The alliterative movement would today be regarded as a curious but inconsiderable episode, were it not for other poems now generally attributed to a single anonymous author. One of them is the chivalric romance Sir Gawayne and the Grene Knight, miraculously preserved in a single manuscript dated c. 1400. The poet of Sir Gawayne far exceeded the other alliterative writers in his mastery of form and style, and though he wrote ultimately as a moralist, human warmth and sympathy (often taking comic form) were also close to the heart of his work. It is likely that alliterative poetry, under aristocratic patronage, filled a gap in the literary life of the provinces caused by the decline of Anglo-Norman in the latter half of the 14th century. Alliterative poetry was not unknown in London and the southeast, but it penetrated those areas in a modified form and in poems that dealt with different subject matter.

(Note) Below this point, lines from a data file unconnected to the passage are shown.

(* ===== verification/Server.v ===== *)
(** * The whole server: integrity in every interleaving

    The CalDAV router, the MCP router and the command line share one database.  A
    [Task] is anything one of them runs; tasks start at any time and their steps
    interleave arbitrarily, under any schedule of database faults. *)
From Stdlib Require Import NArith ZArith.
From S2P Require Import Prelude RustStr Effects Models Db DbUsers DbCalendars DbEvents.
From S2P Require Import DbShares DbTokens Ical Http Xml Properties CaldavHandlers CaldavRouter.
From S2P Require Import Json McpTools Mcp Cli Closure Layer Sim Integrity.
From stdpp Require Import relations.
From stdpp Require Import options.
Set Default Proof Using "Type*".

Module Server.
Section server.
Context `{Sqlite, Uuids, Argon2, Base64, QuickXml, Rng, Chrono, Serde}.

Inductive Task : Type :=
| CaldavRequest (e : Router.Endpoint) (captures : list string) (request : Request.t)
| McpRequest (tool_mode : string) (request : Request.t)
| CliCommand (c : Cli.Command).

(** What a task ends with: the HTTP answer, or the lines a command prints. *)
Inductive Answer : Type :=
| CaldavReplied (r : Reply)
| McpReplied (r : Reply)
| NotRouted
| Printed (r : Result (list string) CliError).

Definition run_task (t : Task) : M Answer :=
  match t with
  | CaldavRequest e captures request =>
      match Router.call e captures request with
      | Some p => r ← p; mret (CaldavReplied r)
      | None => mret NotRouted
      end
  | McpRequest tool_mode request => r ← McpRouter.serve tool_mode request; mret (McpReplied r)
  | CliCommand c => r ← Cli.run_command c; mret (Printed r)
  end.

Definition starts (p : M Answer) : Prop := ∃ t, p = run_task t.
End server.
End Server.

(** Executions of the server: tasks started at any time, their steps interleaved. *)
Abbreviation serves := (rtc (sched Server.starts)).

(** A server that starts on a new database. *)
Definition start : World Store := mkWorld 0 (mkStore Db.empty ∅).

Section integrity_of_server.
Context `{Sqlite, Uuids, Argon2, Base64, QuickXml, Rng, Chrono, Serde}.

(** Every task has every property the interface accepts. *)
Lemma closed_run_task `{!WriteClosed J} t : holds J (Server.run_task t).
Proof.
  destruct t as [e captures r|m r|c]; cbn [Server.run_task].
  - destruct (Router.call e captures r) eqn:E; [|apply closed_ret].
    apply closed_bind; [by eapply closed_call|]. intros. apply closed_ret.
  - apply closed_bind; [apply closed_mcp_serve|]. intros. apply closed_ret.
  - apply closed_bind; [apply closed_run_command|]. intros. apply closed_ret.
Qed.

(** Any interleaving of tasks, with any faults. *)
Lemma interleaved_wf w w' pool pool' :
  Db.wf (db (store w)) →
  (∀ p, p ∈ pool → Server.starts p) →
  serves (pool, w) (pool', w') →
  Db.wf (db (store w')).
Proof.
  intros Hwf Hpool Hr.
  eapply (interleaving_safe (db_inv (λ _, Db.wf)) (λ _, True) Server.starts) in Hr as [HI _]; [exact HI|..].
  - intros p n [t ->]. apply (closed_run_task (J := keeps)).
  - exact Hwf.
  - apply Forall_forall. intros p Hp. destruct (Hpool p Hp) as [t ->].
    apply (closed_run_task (J := keeps)).
Qed.

(** C1: The integrity the schema declares (primary keys, uniqueness, references, checks,
    the log's counter) holds at every moment of every execution of the server: any
    number of CalDAV requests, MCP requests and commands, started at any time, their
    statements interleaved in any way, with any of the statements failing. *)
Theorem server_keeps_integrity w w' pool pool' :
  Db.wf (db (store w)) →
  (∀ p, p ∈ pool → Server.starts p) →
  serves (pool, w) (pool', w') →
  Db.wf (db (store w')).
Proof. apply interleaved_wf. Qed.
End integrity_of_server.

(** ** On the simulated server *)

Module ServerExamples.
Import Sim.

Definition delete_meeting : Server.Task :=
  Server.CaldavRequest Router.ObjectEndpoint ["alice"; "cal"; "meeting.ics"]
    (Request.mk "DELETE" [] (BodyBytes "")).

(** Alice's meeting is deleted while nothing else runs. *)
Lemma server_keeps_integrity_witness :
  Db.wf (db (store (run (Server.run_task delete_meeting) world).2)).
Proof.
  apply (server_keeps_integrity world _ [] [Ret (run (Server.run_task delete_meeting) world).1]).
  - exact database_wf.
  - intros p Hp. by apply elem_of_nil in Hp.
  - eapply rtc_l.
    + apply (sched_start _ (Server.run_task delete_meeting)). by exists delete_meeting.
    + pose proof (run_sched Server.starts (Server.run_task delete_meeting) [] world) as Hr.
      by destruct (run (Server.run_task delete_meeting) world).
Defined.
End ServerExamples.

William Langland's long alliterative poem Piers Plowman (c.1370) begins with a vision of the world seen from the hills in Worcestershire, where, tradition has it, the poet was born and brought up, and where he would have been open to the influence of the alliterative movement. If what he tells about himself in the poem is true (and there is no other source of information), he later lived obscurely in London as a cleric. The poem takes the form of a series of dream visions. Realistic and allegorical elements are mingled in a phantasmagoric way, and both the poetic medium and the structure are frequently subverted by the writer's spiritual and didactic impulses. Passages of theological reasoning mingle with satire, and moments of sublime religious feeling appear alongside political comment. This makes it a work of the utmost difficulty, but at the same time Langland never fails to convince the reader of the passionate integrity of his writing. His bitter attacks on political and ecclesiastical corruption (especially among the friars) quickly struck chords with his contemporaries.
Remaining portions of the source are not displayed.